The chef takes the trout, wraps it in parchment paper with some local vegetables, adds butter and mussels and then puts it in the oven for 10 minutes. The restaurant also sells over 500 pounds of mussels a week and is expecting that number to grow during Restaurant Week.

“We have fish mongers coming to us daily and the seafood they get, we bought that day,” Rue de Jean Operating Partner Daren Wolfe said.

High Cotton is another Charleston favorite focusing on using fresh, local ingredients combined with a decorative dining room to create a dining experience like no other. “I think just the name itself, being in high cotton,” High Cotton Manager Katie DeHeirt said. “People come in here, they feel that way: the dining room itself with the fans and the white tablecloths and the view out to East Bay Street. I think that people just feel that they are doing something special when they come in here.”

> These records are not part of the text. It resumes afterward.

(** ** Changing the policy

    The changes read the state, prepare the new one without the lock, and write it if
    nothing they depend on has changed in the meantime. *)

Inductive DomainListKind : Type := AllowList | DenyList.

Definition permission_of (target : DomainListKind) : NetworkDomainPermission :=
  match target with
  | AllowList => NetworkDomainPermission.Allow
  | DenyList => NetworkDomainPermission.Deny
  end.

Definition target_entries (target : DomainListKind) (config : NetworkProxyConfig.t) : list str :=
  match target with AllowList => config_allowed config | DenyList => config_denied config end.

Definition opposite_entries (target : DomainListKind) (config : NetworkProxyConfig.t) : list str :=
  match target with AllowList => config_denied config | DenyList => config_allowed config end.

(** What an update prepares from the state it has read: nothing to do, or the new state. *)
Definition prepare_update (read : ConfigState.t) (normalized_host : str) (target : DomainListKind)
    : result RuntimeError (option ConfigState.t) :=
  let previous_cfg := ConfigState.config read in
  let constraints := ConfigState.constraints read in
  let contains entries := existsb (λ entry, normalize_host entry ==s normalized_host) entries in
  if contains (target_entries target previous_cfg)
     && negb (contains (opposite_entries target previous_cfg))
  then Ok None
  else
    let candidate := upsert_domain_permission previous_cfg normalized_host (permission_of target)
                       normalize_host in
    check? map_err Constrained (validate_policy_against_constraints candidate constraints) in
    let? new_state := map_err BuildFailed (build_config_state candidate constraints) in
    Ok (Some (with_blocked (ConfigState.blocked read) (ConfigState.blocked_total read) new_state)).

(** The write: the new state, or none when the update starts over. *)
Definition commit_update (read : ConfigState.t) (new_state : ConfigState.t) s : option ConfigState.t :=
  if bool_decide (ConfigState.constraints s = ConfigState.constraints read)
     && bool_decide (ConfigState.config s = ConfigState.config read)
  then Some new_state else None.

(** [update_domain_list] when nothing happens between its read and its write. *)
Definition update_domain_list (broker : bool) s (reload : result str (option ConfigState.t))
    (host : str) (target : DomainListKind) : result RuntimeError ConfigState.t :=
  match parse_host host with
  | None => Err InvalidHost
  | Some normalized_host =>
      let? s := reload_if_needed broker s reload in
      let? prepared := prepare_update s normalized_host target in
      match prepared with
      | None => Ok s
      | Some new_state => Ok (default s (commit_update s new_state s))
      end
  end.

Definition add_allowed_domain (broker : bool) s (reload : result str (option ConfigState.t))
    (host : str) : result RuntimeError ConfigState.t :=
  update_domain_list broker s reload host AllowList.

Definition add_denied_domain (broker : bool) s (reload : result str (option ConfigState.t))
    (host : str) : result RuntimeError ConfigState.t :=
  update_domain_list broker s reload host DenyList.

(** The check of [set_network_mode] on the state it has read, and its write. *)
Definition prepare_mode (read : ConfigState.t) (mode : NetworkMode.t) : result RuntimeError unit :=
  map_err Constrained
    (validate_policy_against_constraints (with_mode mode (ConfigState.config read))
       (ConfigState.constraints read)).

And the food isn’t so bad either. Awarded Most Booked by OpenTable, people keep coming back. One of the restaurant's new dishes is lobster salad. “It’s a good dish in terms of the direction we are trying to take things in terms of making things lighter, featuring more seafood and a more fundamentally health conscious approach which I think a lot of people are looking for,” High Cotton Executive Chef Joseph Palma said.

High Cotton is also featuring three dishes for $30. “If you come in, regardless of how much money you spend, we want you to get the same experience,” said Palma.

“We will always have your Charleston favorites, but we are trying to give the locals something as well because I’m sure a lot of people are tired of eating shrimp and grits all the time.” DeHeirt said laughing.

Charleston has hundreds of restaurants with some of the best chefs in the country so, if you haven’t yet, work up an appetite and plan a trip down South for the next restaurant week, which will take place sometime at the end of summer.